GPS on seniors raises privacy, cost issues

Not all groups that work with seniors agree with an Alberta judge's recommendation to use GPS wrist or ankle devices to track elderly people who might wander at night.
Ralph Hubele sits with his mother, Hilda, who has Alzheimer's disease. He believes a GPS device would help if she ever got lost. ((CBC))

Not all groups that work with seniors agree with an Alberta judge's recommendation to use GPS wrist or ankle devices to track elderly people who might wander at night.

Earlier this month, Provincial Court Judge Ronald Jacobson released his inquiry report into the death of Sydney Salter, 88, in December 2007.

The man, who suffered from dementia, had wandered into the parking lot of the Lethbridge retirement home where he lived and died of hypothermia.

Jacobson suggested that health professionals study the idea of putting tracking devices on "cognitively impaired" patients if they can't be kept in secure facilities at all times.

The Alzheimer Society of Canada has said such an idea raises issues of privacy, as well as cost.

"It's invasive, it's intrusive and it's not ethical.  It's just not right," said Luanne Whitmarsh, chief executive officer of the Kerby Centre, which works with Calgary seniors.

She also worries that the technology would be used as a replacement for care.

"If a person has dementia, yes indeed, they do need these supports. They do need to have safety built around them. They don't need to be GPSed."

More research needed

But others say the idea is worth exploring.

Ralph Hubele's mother was diagnosed with Alzheimer's disease four years ago, and his concern for her welfare is growing.

"It could be that next stage where ... she's going to go off shopping and she'll go out the door and with her purse and her sweater on and it'll be 35 below," he said.

Hubele said he likes the idea of his mother wearing a GPS that will help track her down if she wanders away from her assisted-living facility.

'There would have to be strict, strict regulations on how a GPS would be used for a person and who would have to make that decision.' —Mary Anne Jablonski, Alberta minister of seniors

"When dementia is part of the picture, with it goes unpredictability and progression of disability," said family therapist Maureen Osis.

"I think that when we can augment through technology, we should at least explore it. This isn't a case of we're going to put chips on people and then nobody needs to watch them."

Mary Anne Jablonski, Alberta's minister of seniors and community, said there needs to be more research before the province would consider the idea.
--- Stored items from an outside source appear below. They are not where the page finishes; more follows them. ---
Record TelegramConfig := {
  botToken : string;
  chatId : string;
  enabled : bool
}.

Inductive ParseMode := MarkdownV2 | HTML | NoParseMode.

(** The text of a message is display formatting; the model records which
    formatter produced it and for which opportunity. *)
Inductive Message :=
  | FormatTelegramMessage (opp : Opportunity)
  | FormatPlainMessage (opp : Opportunity).

Definition Post : Type := Message * ParseMode.

(** The Telegram HTTP API: [Some ok] is the [ok] field of the reply,
    [None] a failed request. *)
Definition Api : Type := Message -> ParseMode -> option bool.

Record TelegramBotService := {
  config : TelegramConfig;
  lastAlertTime : gmap string Z;
  cooldownMs : Z
}.

(** [shouldSendAlert], reading the clock at [now]. *)
Definition shouldSendAlert (svc : TelegramBotService) (marketId : string)
    (now : Z) : bool :=
  match lastAlertTime svc !! marketId with
  | None => true
  | Some lastTime =>
      if lastTime =? 0 then true
      else now - lastTime >? cooldownMs svc
  end.

(** [sendMessage]: the result, and the requests that went out. *)
Definition sendMessage (svc : TelegramBotService) (api : Api)
    (text : Message) (parseMode : ParseMode) : bool * list Post :=
  if negb (enabled (config svc))
     || String.eqb (botToken (config svc)) ""
     || String.eqb (chatId (config svc)) ""
  then (false, [])
  else
    match api text parseMode with
    | Some ok => (ok, [(text, parseMode)])
    | None => (false, [(text, parseMode)])
    end.

(** [sendArbitrageAlert]: [now] is the clock read by the cooldown check,
    [stamp] the clock read when the send is recorded. *)
Definition sendArbitrageAlert (svc : TelegramBotService) (api : Api)
    (opportunity : Opportunity) (now stamp : Z)
    : bool * TelegramBotService * list Post :=
  let key := marketId (market opportunity) in
  if negb (shouldSendAlert svc key now) then (false, svc, [])
  else
    let '(success, out1) :=
      sendMessage svc api (FormatTelegramMessage opportunity) MarkdownV2 in
    let '(success, out2) :=
      if negb success
      then sendMessage svc api (FormatPlainMessage opportunity) NoParseMode
      else (success, []) in
    let svc' :=
      if success
      then {| config := config svc;
              lastAlertTime := <[key := stamp]> (lastAlertTime svc);
              cooldownMs := cooldownMs svc |}
      else svc in
    (success, svc', out1 ++ out2).

Definition setCooldown (svc : TelegramBotService) (ms : Z) : TelegramBotService :=
  {| config := config svc; lastAlertTime := lastAlertTime svc; cooldownMs := ms |}.

Definition clearCooldown (svc : TelegramBotService) (marketId : string)
    : TelegramBotService :=
  {| config := config svc;
     lastAlertTime := delete marketId (lastAlertTime svc);
     cooldownMs := cooldownMs svc |}.

Definition clearAllCooldowns (svc : TelegramBotService) : TelegramBotService :=
  {| config := config svc; lastAlertTime := ∅; cooldownMs := cooldownMs svc |}.

(** The three parts of the result of [sendArbitrageAlert]. *)
Definition sent (r : bool * TelegramBotService * list Post) : bool := fst (fst r).
Definition after (r : bool * TelegramBotService * list Post) : TelegramBotService :=
  snd (fst r).
Definition outbox (r : bool * TelegramBotService * list Post) : list Post := snd r.

(** The delivery of an alert: the MarkdownV2 message, or else the plain
    text fallback, was accepted. *)
Definition delivered (svc : TelegramBotService) (api : Api) (opp : Opportunity) : bool :=
  fst (sendMessage svc api (FormatTelegramMessage opp) MarkdownV2)
  || fst (sendMessage svc api (FormatPlainMessage opp) NoParseMode).

(** The gate as the specification words it: suppress exactly when the
    time since the last notification is below the cooldown window. *)
Definition specSuppress (lastNotified now cooldown : Z) : Prop :=
  now - lastNotified < cooldown.

End Telegram.

(** ** The terminal server (TerminalServer) *)

Module Terminal.

Inductive Priority := PRIO_LOW | PRIO_MEDIUM | PRIO_HIGH | PRIO_CRITICAL.

Record ArbitrageAlert := {
  alert_id : string;
  opportunity : Opportunity;
  timestamp : Z;
  priority : Priority
}.

Record ScannerStats := {
  totalScans : Z;
  totalOpportunitiesFound : Z;
  activeOpportunities : Z;
  totalProfitCaptured : num;
  lastScanAt : option Z;
  uptime : Z;
  marketsScanned : Z
}.

Record TerminalState := {
  alerts : list ArbitrageAlert;
  stats : ScannerStats;
  isScanning : bool;
  lastUpdate : Z;
  config : ScannerConfig
}.

Definition isActive (a : ArbitrageAlert) : bool :=
  match status (opportunity a) with Active => true | _ => false end.

(** [TerminalServer.addAlert]. *)
Definition addAlert (st : TerminalState) (opp : Opportunity) (now : Z)
    : TerminalState :=
  let alert := {|
    alert_id := id opp;
    opportunity := opp;
    timestamp := now;
    priority :=
      if nge (netProfitPercent opp) (Num 3) then PRIO_CRITICAL
      else if nge (netProfitPercent opp) (Num 2) then PRIO_HIGH
      else if nge (netProfitPercent opp) (Num 1) then PRIO_MEDIUM
      else PRIO_LOW |} in
  let alerts1 := alert :: alerts st in
  let alerts2 :=
    if (100 <? length alerts1)%nat then take 100 alerts1 else alerts1 in
  let s := stats st in
  {| alerts := alerts2;
     stats := {|
       totalScans := totalScans s;
       totalOpportunitiesFound := totalOpportunitiesFound s + 1;
       activeOpportunities := Z.of_nat (length (filter (fun a => isActive a = true) alerts2));
       totalProfitCaptured := totalProfitCaptured s;
       lastScanAt := lastScanAt s;
       uptime := uptime s;
       marketsScanned := marketsScanned s |};
     isScanning := isScanning st;
     lastUpdate := now;
     config := config st |}.

(** [addAlerts]. *)
Definition addAlerts (st : TerminalState) (opps : list Opportunity) (now : Z)
    : TerminalState :=
  fold_left (fun st opp => addAlert st opp now) opps st.

(** [updateStats], called with the whole statistics record. *)
Definition updateStats (st : TerminalState) (updates : ScannerStats) (now : Z)
    : TerminalState :=
  {| alerts := alerts st; stats := updates; isScanning := isScanning st;
     lastUpdate := now; config := config st |}.

Definition setScanning (st : TerminalState) (b : bool) : TerminalState :=
  {| alerts := alerts st; stats := stats st; isScanning := b;
     lastUpdate := lastUpdate st; config := config st |}.

(** The market keys held by the alert list. *)
Definition alertKeys (st : TerminalState) : list string :=
  (fun a => conditionId (market (opportunity a))) <$> alerts st.

End Terminal.

(** ** The agent service (PolyClaudeService) *)

Module Service.

Import Terminal.

(** What the outside world answers during one scan cycle. *)
Record World := {
  (** the market catalogue; [None] when the client could not be
      initialised or [getMarkets] threw *)
  getMarkets : option (list Market);
  (** [getOrderBook(tokenId).catch(() => null)] *)
  getOrderBook : string -> option OrderBook;
  (** [Date.now()] as the scans, the statistics and the terminal server
      of the cycle read it *)
  clock : Z;
  (** the identifier drawn for the opportunity of a market *)
  uuidv4 : string -> string;
  (** the two [new Date()] readings stored in the opportunity of a
      market: [discoveredAt] and [updatedAt] *)
  stamps : string -> Z * Z;
  (** the Telegram HTTP API *)
  telegramApi : Telegram.Api;
  (** [Date.now()] at the cooldown check and at the stamp of the i-th
      Telegram alert of the cycle *)
  alertClock : nat -> Z * Z
}.

Record PolyClaudeService := {
  config : ScannerConfig;
  telegramBot : option Telegram.TelegramBotService;
  terminalServer : option TerminalState;
  isScanning : bool;
  stats : ScannerStats
}.

Definition DEFAULT_CONFIG : ScannerConfig := {|
  minProfitPercent := Num 0.5;
  maxRiskScore := Num 7;
  scanIntervalMs := 30000;
  minLiquidity := Some (Num 100)
|}.

(** The result of a [try] block: a returned value, or a thrown error. *)
Inductive outcome (A : Type) :=
  | Returned (a : A)
  | Thrown.
Arguments Returned {A} a.
Arguments Thrown {A}.

Section WithBuiltins.
Context `{Builtins}.
(** * nisutils: the checksum kernel of nislib.c and the RAMF stage of nisrom.c

    A shallow embedding of
    - [src/cli_utils/nislib.c]: [reconst_32], [reconst_16], [write_32b],
      [checksum_std], [checksum_fix];
    - [src/cli_utils/nisrom.c]: [validate_altcks] and the parts of [find_ramf]
      that look for the RAMF header and that check the alt-checksum bounds;
      [render_md5], [get_path_len], [generate_csv_path] and
      [ecuid_from_filename].

    A ROM image is a [list byte]; a C access [buf[i]] is a bounds-checked
    lookup, and an access outside the buffer (undefined behaviour in C) is a
    [Fault].  [uint32_t] values are integers in [0, 2^32) and every
    [uint32_t] operation that can leave that range is followed by [to_u32].
    [long] is taken to be 64 bits wide: offsets and their sums with a
    [uint32_t] are plain integers, far from overflow.  A shift of the [int]
    1 or of a byte into bit 31 gives the sign bit, as compilers have it, so
    that the converted [uint32_t] has that bit set. *)

From Stdlib Require Import ZArith Lia List Bool Btauto.
From Stdlib Require String.
From coqutil Require Import Byte Z.bitblast Z.PushPullMod.
From stdpp Require Import base list.
Import String.StringSyntax.

Local Open Scope Z_scope.

(** ** Memory accesses and their faults *)

Inductive fault : Type :=
| BadRead (off : Z)      (* a load from [buf[off]] outside the buffer *)
| BadWrite (off : Z)     (* a store to [buf[off]] outside the buffer *)
| UninitRead             (* use of a local that was never assigned *)
| OutOfFuel.             (* the loop bound given to the model was too small *)

Inductive res (A : Type) : Type :=
| Ok (a : A)
| Fault (f : fault).

Arguments Ok {A} a.
Arguments Fault {A} f.

Definition bind {A B : Type} (m : res A) (k : A -> res B) : res B :=
  match m with
  | Ok a => k a
  | Fault f => Fault f
  end.

Notation "'let*' x ':=' m 'in' k" := (bind m (fun x => k))
  (at level 10, x name, m at level 100, k at level 200).
Notation "'let*' ' p ':=' m 'in' k" := (bind m (fun x => let 'p := x in k))
  (at level 10, p pattern, m at level 100, k at level 200).

(** [uint32_t] conversion. *)
Definition to_u32 (z : Z) : Z := z mod 2 ^ 32.

Definition UINT32_MAX : Z := 2 ^ 32 - 1.

(** [MAX_ROMSIZE] of the header of nislib: the largest ROM, 2 MiB. *)
Definition MAX_ROMSIZE : Z := 2048 * 1024.

(** [buf[off]] as an rvalue. *)
Definition rd8 (buf : list byte) (off : Z) : res byte :=
  if off <? 0 then Fault (BadRead off)
  else match buf !! Z.to_nat off with
       | Some b => Ok b
       | None => Fault (BadRead off)
       end.

(** [buf[off] = b]. *)
Definition wr8 (buf : list byte) (off : Z) (b : byte) : res (list byte) :=
  if (0 <=? off) && (off <? Z.of_nat (length buf))
  then Ok (<[Z.to_nat off := b]> buf)
  else Fault (BadWrite off).

(** ** nislib.c: big-endian words *)

(** [reconst_32(&buf[off])]: the four bytes are promoted to [int], shifted
    and or-ed; the conversion of the result to [uint32_t] gives the
    non-negative value below also when [buf[0] << 24] is a negative [int]. *)
Definition reconst_32 (buf : list byte) (off : Z) : res Z :=
  let* b0 := rd8 buf off in
  let* b1 := rd8 buf (off + 1) in
  let* b2 := rd8 buf (off + 2) in
  let* b3 := rd8 buf (off + 3) in
  Ok (Z.lor (Z.lor (Z.lor (Z.shiftl (byte.unsigned b0) 24)
                          (Z.shiftl (byte.unsigned b1) 16))
                   (Z.shiftl (byte.unsigned b2) 8))
            (byte.unsigned b3)).

(** [uint16_t] conversion. *)
Definition to_u16 (z : Z) : Z := z mod 2 ^ 16.

(** [reconst_16(&buf[off])]: the two bytes are promoted to [int], shifted
    and or-ed, and the result is converted to [uint16_t]. *)
Definition reconst_16 (buf : list byte) (off : Z) : res Z :=
  let* b0 := rd8 buf off in
  let* b1 := rd8 buf (off + 1) in
  Ok (to_u16 (Z.lor (Z.shiftl (byte.unsigned b0) 8) (byte.unsigned b1))).

(** [write_32b(val, &buf[off])]: stores from the last byte down to the
    first, shifting [val] right by 8 in between. *)
Definition write_32b (val : Z) (buf : list byte) (off : Z) : res (list byte) :=
  let* buf := wr8 buf (off + 3) (byte.of_Z (Z.land val 255)) in
  let val := Z.shiftr val 8 in
  let* buf := wr8 buf (off + 2) (byte.of_Z (Z.land val 255)) in
  let val := Z.shiftr val 8 in
  let* buf := wr8 buf (off + 1) (byte.of_Z (Z.land val 255)) in
  let val := Z.shiftr val 8 in
  wr8 buf off (byte.of_Z (Z.land val 255)).

(** ** nislib.c: the checksum kernel *)

(** [for (cur = start; cur < siz; cur += 4) body], the loop shape of the
    three word loops of nislib.c.  [fuel] bounds the number of iterations of
    the model; the callers pass a bound that the loop never reaches. *)
Fixpoint for_words {S : Type} (fuel : nat) (body : Z -> S -> res S)
    (cur siz : Z) (s : S) : res S :=
  if cur <? siz then
    match fuel with
    | O => Fault OutOfFuel
    | Datatypes.S fuel' =>
        let* s' := body cur s in
        for_words fuel' body (cur + 4) siz s'
    end
  else Ok s.

(** What the functions print on stdout. *)
Inductive diag : Type :=
| MsgManyCks                     (* "warning : more than one set of checksums found ! ..." *)
| MsgNoCks                       (* "warning : no checksum found !" *)
| MsgDesired (cks ckx : Z)       (* "desired cks=%X, ckx=%X" *)
| MsgActual (s x : Z)            (* "actual s=%X, x=%X" *)
| MsgCorrections (ds dx : Z)     (* "corrections ds=%X, dx=%X" *)
| MsgNoSolution                  (* "no solution? let's not iterate" *)
| MsgFound (a b mang : Z)        (* "found correction vals a=%X, b=%X, mang=%X" *)
| MsgCouldNotFix.                (* "could not fix checksum !!" *)

Module Nislib.

(** *** checksum_std *)

(** The locals of the second loop of [checksum_std], with the two cells
    behind the output pointers.  [None] in [sc_cks] or [sc_ckx]: nothing has
    been stored through the pointer. *)
Record std_scan : Type := mk_scan {
  sc_cks : option Z;
  sc_ckx : option Z;
  ckscount : Z;
  ckxcount : Z
}.

(** What a call of [checksum_std] hands back: its return value, what it
    stored through [p_cks] and [p_ckx] ([None]: the caller's variable is left
    as it was), and what it printed. *)
Record std_out : Type := mk_std {
  std_ret : Z;
  o_cks : option Z;
  o_ckx : option Z;
  std_msgs : list diag
}.

(** Lines 53-59: [sumt += lw; xort ^= lw]. *)
Definition std_fold_body (buf : list byte) (bufcur : Z) (acc : Z * Z)
    : res (Z * Z) :=
  let* lw := reconst_32 buf bufcur in
  Ok (to_u32 (fst acc + lw), Z.lxor (snd acc) lw).

(** Lines 51-62: the fold and the two values derived from it. *)
Definition std_targets (buf : list byte) (siz : Z) : res (Z * Z) :=
  let* acc := for_words (Z.to_nat siz) (std_fold_body buf) 0 siz (0, 0) in
  let sumt := fst acc in
  let xort := snd acc in
  let cks := xort in
  let ckx := to_u32 (sumt - to_u32 (2 * xort)) in
  Ok (cks, ckx).

(** Lines 70-79, for the word [lw] read at [bufcur]: each match overwrites
    the output cell and is counted. *)
Definition std_scan_word (cks ckx : Z) (bufcur lw : Z) (st : std_scan)
    : std_scan :=
  let st :=
    if lw =? cks
    then mk_scan (Some bufcur) (sc_ckx st) (ckscount st + 1) (ckxcount st)
    else st in
  if lw =? ckx
  then mk_scan (sc_cks st) (Some bufcur) (ckscount st) (ckxcount st + 1)
  else st.

(** Lines 67-80, one iteration. *)
Definition std_scan_body (buf : list byte) (cks ckx : Z) (bufcur : Z)
    (st : std_scan) : res std_scan :=
  let* lw := reconst_32 buf bufcur in
  Ok (std_scan_word cks ckx bufcur lw st).

(** Lines 82-90. *)
Definition std_finish (st : std_scan) : std_out :=
  let warn :=
    if (1 <? ckxcount st) || (1 <? ckscount st) then [MsgManyCks] else [] in
  if (ckxcount st =? 0) && (ckscount st =? 0)
  then mk_std (-1) (sc_cks st) (sc_ckx st) (warn ++ [MsgNoCks])
  else mk_std 0 (sc_cks st) (sc_ckx st) warn.

(** Lines 65-90: the search for two given values. *)
Definition std_locate (buf : list byte) (siz : Z) (cks ckx : Z) : res std_out :=
  let* st := for_words (Z.to_nat siz) (std_scan_body buf cks ckx) 0 siz
               (mk_scan None None 0 0) in
  Ok (std_finish st).

(** [checksum_std(buf, siz, p_cks, p_ckx)], with non-null pointers. *)
Definition checksum_std (buf : list byte) (siz : Z) : res std_out :=
  if siz <=? 0 then Ok (mk_std (-1) None None [])
  else
    let* t := std_targets buf siz in
    std_locate buf siz (fst t) (snd t).

(** *** checksum_fix *)

(** The variables of the bit loop (lines 141-199). *)
Record solver : Type := mk_solver {
  sv_a : Z;
  sv_b : Z;
  sv_carry : bool;
  sv_ds : Z;
  sv_dx : Z;
  sv_mang : Z
}.

(** What an iteration of the bit loop does next. *)
Inductive bit_next : Type :=
| BitNext (st : solver)    (* falls through to [bitcur--] *)
| BitReturn.               (* the [return] of line 166 *)

Definition int_of_bool (b : bool) : Z := if b then 1 else 0.
Definition bool_of_int (z : Z) : bool := negb (z =? 0).

(** [x & (1 << bitcur)] converted to [bool]. *)
Definition bit_set (x bitcur : Z) : bool :=
  bool_of_int (Z.land x (Z.shiftl 1 bitcur)).

(** Lines 154-198, one iteration.  The statements after the [return] of
    line 166 are never executed and have no counterpart here.  In line 184,
    [~sn] is the bitwise complement of the promoted [int]. *)
Definition bit_body (bitcur : Z) (st : solver) : bit_next :=
  let xn := bit_set (sv_dx st) bitcur in
  let sn := bit_set (sv_ds st) bitcur in
  let fall (an bn carry : bool) :=
    BitNext (mk_solver
      (to_u32 (Z.lor (sv_a st) (Z.shiftl (int_of_bool an) bitcur)))
      (to_u32 (Z.lor (sv_b st) (Z.shiftl (int_of_bool bn) bitcur)))
      carry (sv_ds st) (sv_dx st) (sv_mang st)) in
  if xn then
    if sv_carry st then
      if sn then BitReturn
      else fall true false true
    else fall true false (bool_of_int (Z.lnot (int_of_bool sn)))
  else
    if sv_carry st then fall true true sn
    else fall false false sn.

(** [for (bitcur = n - 1; bitcur >= 0; bitcur--)]; [None] when an iteration
    returns from [checksum_fix]. *)
Fixpoint bit_loop (n : nat) (st : solver) : option solver :=
  match n with
  | O => Some st
  | Datatypes.S k =>
      match bit_body (Z.of_nat k) st with
      | BitReturn => None
      | BitNext st' => bit_loop k st'
      end
  end.

(** Lines 141-199 from the values of [ds], [dx] and [mang] of line 140. *)
Definition solve (ds dx mang : Z) : option solver :=
  bit_loop 32 (mk_solver 0 0 false ds dx mang).

(** Lines 123-129: the fold that skips the two checksum words. *)
Definition fix_fold_body (buf : list byte) (p_cks p_ckx : Z) (cur : Z)
    (acc : Z * Z) : res (Z * Z) :=
  if (cur =? p_cks) || (cur =? p_ckx) then Ok acc
  else
    let* tw := reconst_32 buf cur in
    Ok (to_u32 (fst acc + tw), Z.lxor (snd acc) tw).

(** How a call of [checksum_fix] ends. *)
Inductive fix_exit : Type :=
| FixAbort                                  (* the [return] of line 109 *)
| FixNoSolution                             (* the [return] of line 166 *)
| FixDone (a b mang : Z) (verified : bool). (* the [return] of line 215 *)

Record fix_out : Type := mk_fix {
  fx_exit : fix_exit;
  fx_buf : list byte;
  fx_msgs : list diag
}.

(** A local [long] that [checksum_std] may have left unassigned. *)
Definition load_cell (c : option Z) : res Z :=
  match c with
  | Some v => Ok v
  | None => Fault UninitRead
  end.

(** [checksum_fix(buf, siz, p_cks, p_ckx, p_cs, p_cx, p_mang)], [buf]
    non-null. *)
Definition checksum_fix (buf : list byte) (siz p_cks p_ckx p_cs p_cx p_mang : Z)
    : res fix_out :=
  if (siz <=? 0) || bool_of_int (Z.land siz 3)
     || (siz <=? p_cks) || (siz <=? p_ckx)
     || (siz <=? p_cs) || (siz <=? p_cx)
  then Ok (mk_fix FixAbort buf [])
  else
    let* cks := reconst_32 buf p_cks in
    let* ckx := reconst_32 buf p_ckx in
    let* buf := write_32b 0 buf p_cs in
    let* buf := write_32b 0 buf p_cx in
    let* buf := write_32b 0 buf p_mang in
    let* acc := for_words (Z.to_nat siz) (fix_fold_body buf p_cks p_ckx)
                  0 siz (0, 0) in
    let s0 := fst acc in
    let x0 := snd acc in
    let ds := to_u32 (cks - s0) in
    let dx := Z.lxor ckx x0 in
    let mang := dx in
    let ds' := to_u32 (ds - mang) in
    let dx' := Z.lxor dx mang in
    let msgs := [MsgDesired cks ckx; MsgActual s0 x0; MsgCorrections ds dx] in
    match solve ds' dx' mang with
    | None => Ok (mk_fix FixNoSolution buf (msgs ++ [MsgNoSolution]))
    | Some st =>
        let a := sv_a st in
        let b := sv_b st in
        let mang := sv_mang st in
        let* buf := write_32b a buf p_cs in
        let* buf := write_32b b buf p_cx in
        let* buf := write_32b mang buf p_mang in
        let* r := checksum_std buf siz in
        let* ocs := load_cell (o_cks r) in
        let* ocx := load_cell (o_ckx r) in
        let* ds := reconst_32 buf ocs in
        let* dx := reconst_32 buf ocx in
        let ok := (ds =? cks) && (dx =? ckx) in
        Ok (mk_fix (FixDone a b mang ok) buf
              (msgs ++ std_msgs r
                    ++ [if ok then MsgFound a b mang else MsgCouldNotFix]))
    end.

End Nislib.
(** X14.  In a completed call on a window of [N] waypoints the search index
    lies in [[1, N-2]], the heading index is that index or the next one and
    lies in [[1, N-1]], and the index written out lies in [[0, N-3]]: all
    three are indices of the window. *)
Theorem X14_indices_stay_in_window (N : Z) (X_loc Y_loc Psi_loc : list R)
    (X_est Y_est Psi_est v lr lf lambda k1 k2 e1_max Ad_t Bd_t C_t D_t : R)
    (st st' : statics) (f : frame) :
  Z.of_nat (length X_loc) = N ->
  control N X_loc Y_loc Psi_loc X_est Y_est Psi_est v lr lf lambda
    k1 k2 e1_max Ad_t Bd_t C_t D_t st = Ok (f, st') ->
  (1 <= f_closestpoint_idx f <= N - 2)%Z /\
  (f_closestpoint_idx f <= f_closestpoint_heading_idx f
   <= f_closestpoint_idx f + 1)%Z /\
  (1 <= f_closestpoint_heading_idx f <= N - 1)%Z /\
  (0 <= closestpoint_idx_out (outputs_of f) <= N - 3)%Z.
Proof.
  intros HX H. apply control_Ok_inv in H.
  destruct H as (idx & X_i & Y_i & Psi_n & Psi_i & X_p & Y_p & Psi_h & X_n
    & Y_n & Hs & _ & _ & _ & _ & _ & _ & _ & _ & _ & Hidx & _ & _ & Hh & _
    & _ & _ & _ & _ & _ & _ & _ & _ & _ & _ & Hout).
  apply search_loop_Ok in Hs. destruct Hs as (H1 & _ & H2 & _).
  cbn [outputs_of closestpoint_idx_out]. rewrite Hout, Hidx.
  assert (Hhi : (idx <= f_closestpoint_heading_idx f <= idx + 1)%Z).
  { rewrite Hh. unfold select_heading_idx. destruct (Rgeb _ _); lia. }
  lia.
Qed.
"You may have read the book 1984 where you're being watched by Big Brother and I think that's the kind of idea that some people may have ...  that it's an intrusion of people's personal privacy," she said in an interview with CBC News.

"There would have to be strict, strict regulations on how a GPS would be used for a person and who would have to make that decision."

Jacobson has asked the Alberta government to study his recommendation with findings to be released in the new year.